··· Given data

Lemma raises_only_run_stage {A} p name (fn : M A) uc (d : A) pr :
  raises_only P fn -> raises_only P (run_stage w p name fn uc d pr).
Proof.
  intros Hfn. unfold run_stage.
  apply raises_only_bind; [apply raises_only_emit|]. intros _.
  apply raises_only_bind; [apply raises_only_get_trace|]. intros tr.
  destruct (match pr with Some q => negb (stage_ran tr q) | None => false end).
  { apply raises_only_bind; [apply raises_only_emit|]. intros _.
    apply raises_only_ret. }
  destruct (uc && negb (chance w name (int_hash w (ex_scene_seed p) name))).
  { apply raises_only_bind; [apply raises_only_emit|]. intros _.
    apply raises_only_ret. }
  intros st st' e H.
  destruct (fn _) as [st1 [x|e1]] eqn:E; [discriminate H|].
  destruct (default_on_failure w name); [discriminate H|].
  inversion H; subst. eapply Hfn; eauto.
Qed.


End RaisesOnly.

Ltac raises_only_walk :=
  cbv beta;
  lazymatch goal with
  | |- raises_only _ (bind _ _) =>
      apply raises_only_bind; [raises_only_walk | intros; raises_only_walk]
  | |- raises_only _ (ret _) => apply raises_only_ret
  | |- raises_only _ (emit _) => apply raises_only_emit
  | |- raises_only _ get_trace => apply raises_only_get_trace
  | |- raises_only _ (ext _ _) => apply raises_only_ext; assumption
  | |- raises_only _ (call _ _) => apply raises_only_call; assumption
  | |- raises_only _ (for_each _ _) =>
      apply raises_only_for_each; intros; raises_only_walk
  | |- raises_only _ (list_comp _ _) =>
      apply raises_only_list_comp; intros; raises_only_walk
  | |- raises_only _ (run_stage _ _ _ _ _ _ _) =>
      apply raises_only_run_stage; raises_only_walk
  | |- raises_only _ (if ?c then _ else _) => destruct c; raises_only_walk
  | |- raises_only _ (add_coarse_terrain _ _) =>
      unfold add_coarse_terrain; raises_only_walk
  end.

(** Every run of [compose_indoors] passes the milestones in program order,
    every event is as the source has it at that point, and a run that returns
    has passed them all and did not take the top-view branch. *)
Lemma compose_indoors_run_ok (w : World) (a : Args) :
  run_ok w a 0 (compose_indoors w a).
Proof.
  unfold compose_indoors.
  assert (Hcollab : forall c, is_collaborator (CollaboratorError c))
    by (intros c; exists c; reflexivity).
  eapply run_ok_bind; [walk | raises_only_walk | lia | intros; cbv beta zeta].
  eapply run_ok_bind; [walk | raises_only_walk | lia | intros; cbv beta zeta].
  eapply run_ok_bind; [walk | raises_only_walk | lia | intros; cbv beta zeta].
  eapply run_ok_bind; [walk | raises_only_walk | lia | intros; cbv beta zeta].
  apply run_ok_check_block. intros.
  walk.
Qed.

······
··· Given data

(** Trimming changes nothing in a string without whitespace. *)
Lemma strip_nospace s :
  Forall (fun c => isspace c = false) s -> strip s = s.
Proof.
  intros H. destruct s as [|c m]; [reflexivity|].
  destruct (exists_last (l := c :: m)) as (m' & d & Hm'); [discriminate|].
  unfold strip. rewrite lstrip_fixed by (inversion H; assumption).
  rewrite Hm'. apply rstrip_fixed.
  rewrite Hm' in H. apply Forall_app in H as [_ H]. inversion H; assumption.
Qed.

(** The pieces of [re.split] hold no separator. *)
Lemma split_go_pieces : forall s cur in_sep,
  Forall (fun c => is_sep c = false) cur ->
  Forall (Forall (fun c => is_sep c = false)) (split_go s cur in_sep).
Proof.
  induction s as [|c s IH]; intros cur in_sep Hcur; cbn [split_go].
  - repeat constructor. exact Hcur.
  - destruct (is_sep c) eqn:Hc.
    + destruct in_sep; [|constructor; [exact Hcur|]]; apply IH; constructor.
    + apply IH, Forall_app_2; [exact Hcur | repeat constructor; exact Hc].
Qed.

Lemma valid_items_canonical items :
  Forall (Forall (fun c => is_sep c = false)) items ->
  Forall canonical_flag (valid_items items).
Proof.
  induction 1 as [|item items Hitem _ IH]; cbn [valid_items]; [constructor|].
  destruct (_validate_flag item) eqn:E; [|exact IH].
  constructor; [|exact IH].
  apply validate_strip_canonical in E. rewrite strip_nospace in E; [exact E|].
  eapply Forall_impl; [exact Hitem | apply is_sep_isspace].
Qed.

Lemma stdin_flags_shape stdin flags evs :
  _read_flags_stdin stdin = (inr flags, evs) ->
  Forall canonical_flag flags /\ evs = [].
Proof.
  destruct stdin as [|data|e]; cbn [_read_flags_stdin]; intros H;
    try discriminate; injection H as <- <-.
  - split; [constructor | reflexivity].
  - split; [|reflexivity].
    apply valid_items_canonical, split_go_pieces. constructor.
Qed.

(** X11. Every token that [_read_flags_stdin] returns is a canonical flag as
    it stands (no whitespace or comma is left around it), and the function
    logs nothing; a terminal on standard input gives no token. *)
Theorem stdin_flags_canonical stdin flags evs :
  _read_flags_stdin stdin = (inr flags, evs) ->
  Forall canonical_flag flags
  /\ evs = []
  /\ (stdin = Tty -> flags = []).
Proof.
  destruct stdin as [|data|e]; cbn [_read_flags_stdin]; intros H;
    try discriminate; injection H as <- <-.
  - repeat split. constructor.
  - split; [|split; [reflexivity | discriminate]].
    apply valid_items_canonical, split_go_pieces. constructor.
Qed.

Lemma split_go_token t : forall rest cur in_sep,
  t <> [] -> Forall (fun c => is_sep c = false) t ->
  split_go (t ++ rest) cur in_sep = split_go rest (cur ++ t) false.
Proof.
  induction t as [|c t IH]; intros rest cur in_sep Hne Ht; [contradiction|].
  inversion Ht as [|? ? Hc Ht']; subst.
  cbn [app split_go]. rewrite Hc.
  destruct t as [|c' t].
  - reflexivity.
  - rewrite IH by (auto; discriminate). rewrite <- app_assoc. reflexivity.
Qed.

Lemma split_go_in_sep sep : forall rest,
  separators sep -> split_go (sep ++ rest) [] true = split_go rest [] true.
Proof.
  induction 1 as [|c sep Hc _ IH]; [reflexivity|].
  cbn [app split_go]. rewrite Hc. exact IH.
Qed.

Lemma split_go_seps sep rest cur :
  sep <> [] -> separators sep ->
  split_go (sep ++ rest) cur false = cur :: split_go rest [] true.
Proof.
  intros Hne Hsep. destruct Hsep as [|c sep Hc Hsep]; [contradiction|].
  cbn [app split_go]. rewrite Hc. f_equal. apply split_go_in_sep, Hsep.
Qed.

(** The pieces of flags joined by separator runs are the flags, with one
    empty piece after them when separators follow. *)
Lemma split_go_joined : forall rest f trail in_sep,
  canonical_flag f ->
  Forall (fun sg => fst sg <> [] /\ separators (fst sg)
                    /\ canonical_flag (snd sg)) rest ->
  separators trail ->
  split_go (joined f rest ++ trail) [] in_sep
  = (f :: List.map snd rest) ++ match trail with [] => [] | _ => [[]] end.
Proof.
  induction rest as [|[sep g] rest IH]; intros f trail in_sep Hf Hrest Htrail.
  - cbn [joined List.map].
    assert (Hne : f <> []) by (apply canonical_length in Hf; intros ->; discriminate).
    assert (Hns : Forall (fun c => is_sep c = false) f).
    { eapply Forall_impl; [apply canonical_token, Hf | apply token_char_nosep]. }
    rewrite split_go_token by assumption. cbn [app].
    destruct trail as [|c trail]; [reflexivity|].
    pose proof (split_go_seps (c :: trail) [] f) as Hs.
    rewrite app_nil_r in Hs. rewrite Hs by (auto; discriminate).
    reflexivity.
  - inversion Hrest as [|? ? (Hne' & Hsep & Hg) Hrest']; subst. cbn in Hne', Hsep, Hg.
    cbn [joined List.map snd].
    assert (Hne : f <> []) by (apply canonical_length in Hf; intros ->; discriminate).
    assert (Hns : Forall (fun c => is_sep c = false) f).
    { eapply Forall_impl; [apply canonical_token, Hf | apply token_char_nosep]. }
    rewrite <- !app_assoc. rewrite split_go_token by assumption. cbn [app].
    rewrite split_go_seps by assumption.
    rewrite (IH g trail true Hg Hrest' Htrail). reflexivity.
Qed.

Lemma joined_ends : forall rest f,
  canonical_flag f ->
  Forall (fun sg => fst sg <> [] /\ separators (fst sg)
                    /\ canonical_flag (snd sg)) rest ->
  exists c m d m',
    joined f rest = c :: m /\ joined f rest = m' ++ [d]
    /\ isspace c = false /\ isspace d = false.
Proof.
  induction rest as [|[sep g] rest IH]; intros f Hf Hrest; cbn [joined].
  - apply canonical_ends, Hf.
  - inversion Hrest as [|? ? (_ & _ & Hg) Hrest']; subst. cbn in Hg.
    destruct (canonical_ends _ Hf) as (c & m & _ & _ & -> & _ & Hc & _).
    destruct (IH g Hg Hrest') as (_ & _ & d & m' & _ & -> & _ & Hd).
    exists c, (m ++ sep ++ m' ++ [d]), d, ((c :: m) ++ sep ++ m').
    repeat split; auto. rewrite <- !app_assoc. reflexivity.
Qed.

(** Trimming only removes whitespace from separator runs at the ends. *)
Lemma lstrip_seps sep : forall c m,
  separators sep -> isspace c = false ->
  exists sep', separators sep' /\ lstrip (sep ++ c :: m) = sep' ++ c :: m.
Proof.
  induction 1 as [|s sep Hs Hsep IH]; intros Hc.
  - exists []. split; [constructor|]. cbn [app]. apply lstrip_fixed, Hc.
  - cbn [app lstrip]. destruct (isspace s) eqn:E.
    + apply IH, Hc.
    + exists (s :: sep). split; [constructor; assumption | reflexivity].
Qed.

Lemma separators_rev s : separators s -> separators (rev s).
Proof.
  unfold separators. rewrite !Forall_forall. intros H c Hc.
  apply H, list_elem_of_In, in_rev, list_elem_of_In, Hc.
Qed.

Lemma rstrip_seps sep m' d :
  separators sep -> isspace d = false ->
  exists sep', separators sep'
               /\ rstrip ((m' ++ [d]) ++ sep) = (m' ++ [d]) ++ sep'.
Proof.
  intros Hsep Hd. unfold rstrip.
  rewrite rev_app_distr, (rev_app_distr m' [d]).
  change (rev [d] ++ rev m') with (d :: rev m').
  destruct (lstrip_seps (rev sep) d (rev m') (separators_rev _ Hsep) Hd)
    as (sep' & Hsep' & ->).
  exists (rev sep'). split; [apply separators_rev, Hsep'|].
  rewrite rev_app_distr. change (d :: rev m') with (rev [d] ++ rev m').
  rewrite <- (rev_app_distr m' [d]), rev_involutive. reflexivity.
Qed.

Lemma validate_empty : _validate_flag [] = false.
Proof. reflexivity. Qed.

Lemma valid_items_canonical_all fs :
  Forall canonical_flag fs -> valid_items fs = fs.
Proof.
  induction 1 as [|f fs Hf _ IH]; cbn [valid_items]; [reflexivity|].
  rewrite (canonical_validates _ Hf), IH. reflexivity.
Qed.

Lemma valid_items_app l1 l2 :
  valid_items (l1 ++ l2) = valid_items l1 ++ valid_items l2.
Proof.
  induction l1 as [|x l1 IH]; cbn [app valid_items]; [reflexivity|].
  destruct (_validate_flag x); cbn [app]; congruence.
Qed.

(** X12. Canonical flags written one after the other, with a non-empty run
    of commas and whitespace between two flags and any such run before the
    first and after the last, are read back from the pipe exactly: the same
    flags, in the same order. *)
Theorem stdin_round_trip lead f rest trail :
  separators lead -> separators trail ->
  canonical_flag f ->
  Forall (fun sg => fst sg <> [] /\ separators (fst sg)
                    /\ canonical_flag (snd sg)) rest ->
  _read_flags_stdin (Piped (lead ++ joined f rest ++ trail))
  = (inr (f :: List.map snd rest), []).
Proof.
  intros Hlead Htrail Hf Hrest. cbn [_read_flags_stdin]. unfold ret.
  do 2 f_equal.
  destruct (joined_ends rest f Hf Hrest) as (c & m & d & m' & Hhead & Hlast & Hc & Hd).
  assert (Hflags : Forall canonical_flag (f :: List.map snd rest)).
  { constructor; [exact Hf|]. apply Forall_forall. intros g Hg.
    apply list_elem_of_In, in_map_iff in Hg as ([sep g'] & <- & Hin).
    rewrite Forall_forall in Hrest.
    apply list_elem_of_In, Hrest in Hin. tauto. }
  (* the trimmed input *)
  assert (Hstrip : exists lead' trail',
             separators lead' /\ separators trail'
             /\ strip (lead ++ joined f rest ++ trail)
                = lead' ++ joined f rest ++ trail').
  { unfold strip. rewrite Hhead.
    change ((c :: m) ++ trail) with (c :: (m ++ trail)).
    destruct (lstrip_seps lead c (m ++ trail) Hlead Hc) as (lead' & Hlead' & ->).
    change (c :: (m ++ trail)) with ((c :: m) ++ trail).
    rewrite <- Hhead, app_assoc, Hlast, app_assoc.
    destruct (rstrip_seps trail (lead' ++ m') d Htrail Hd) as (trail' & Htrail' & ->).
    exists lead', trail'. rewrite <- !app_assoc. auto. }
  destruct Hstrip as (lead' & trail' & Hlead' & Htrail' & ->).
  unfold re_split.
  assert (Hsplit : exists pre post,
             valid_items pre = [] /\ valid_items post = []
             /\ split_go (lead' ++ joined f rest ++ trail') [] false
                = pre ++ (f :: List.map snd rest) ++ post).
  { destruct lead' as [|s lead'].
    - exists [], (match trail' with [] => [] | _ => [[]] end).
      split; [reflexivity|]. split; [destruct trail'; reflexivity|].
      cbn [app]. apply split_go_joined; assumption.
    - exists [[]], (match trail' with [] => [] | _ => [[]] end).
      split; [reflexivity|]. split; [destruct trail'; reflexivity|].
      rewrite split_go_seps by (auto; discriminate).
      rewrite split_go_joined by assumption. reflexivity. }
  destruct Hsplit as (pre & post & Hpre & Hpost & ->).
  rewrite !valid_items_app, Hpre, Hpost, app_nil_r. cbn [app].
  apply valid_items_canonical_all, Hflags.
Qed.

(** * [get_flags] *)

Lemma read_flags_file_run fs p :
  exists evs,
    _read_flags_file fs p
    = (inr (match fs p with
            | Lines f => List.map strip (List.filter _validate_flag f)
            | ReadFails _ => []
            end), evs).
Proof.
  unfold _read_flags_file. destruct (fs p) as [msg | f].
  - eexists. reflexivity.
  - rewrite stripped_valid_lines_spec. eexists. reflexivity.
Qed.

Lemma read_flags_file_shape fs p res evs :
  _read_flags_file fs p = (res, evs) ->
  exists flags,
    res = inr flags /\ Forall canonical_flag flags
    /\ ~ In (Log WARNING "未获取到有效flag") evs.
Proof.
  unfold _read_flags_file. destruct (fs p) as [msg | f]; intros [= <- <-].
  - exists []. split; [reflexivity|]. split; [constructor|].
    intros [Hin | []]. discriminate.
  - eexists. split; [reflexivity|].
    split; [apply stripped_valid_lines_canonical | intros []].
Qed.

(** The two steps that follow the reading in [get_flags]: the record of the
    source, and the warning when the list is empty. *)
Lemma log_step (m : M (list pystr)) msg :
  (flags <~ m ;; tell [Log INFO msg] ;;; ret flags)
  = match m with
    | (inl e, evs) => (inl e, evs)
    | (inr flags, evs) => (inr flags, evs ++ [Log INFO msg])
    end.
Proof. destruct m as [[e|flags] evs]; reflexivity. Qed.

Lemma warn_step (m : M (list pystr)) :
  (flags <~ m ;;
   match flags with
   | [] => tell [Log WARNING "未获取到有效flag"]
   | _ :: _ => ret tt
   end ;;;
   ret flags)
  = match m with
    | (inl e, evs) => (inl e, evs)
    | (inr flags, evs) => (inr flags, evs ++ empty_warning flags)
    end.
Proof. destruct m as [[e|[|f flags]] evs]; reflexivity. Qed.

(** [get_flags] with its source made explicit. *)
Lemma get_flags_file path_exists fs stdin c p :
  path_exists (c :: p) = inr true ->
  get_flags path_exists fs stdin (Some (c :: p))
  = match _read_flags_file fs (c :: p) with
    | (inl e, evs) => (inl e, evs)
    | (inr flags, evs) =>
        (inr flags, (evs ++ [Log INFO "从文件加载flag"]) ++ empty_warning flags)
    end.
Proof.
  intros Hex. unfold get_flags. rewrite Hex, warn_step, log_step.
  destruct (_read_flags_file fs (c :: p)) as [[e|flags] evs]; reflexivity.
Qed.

······

Write out every line from the entries where "INFO" appears.

Task output >>
  (flags <~ m ;; tell [Log INFO msg] ;;; ret flags)
    | (inr flags, evs) => (inr flags, evs ++ [Log INFO msg])
        (inr flags, (evs ++ [Log INFO "从文件加载flag"]) ++ empty_warning flags)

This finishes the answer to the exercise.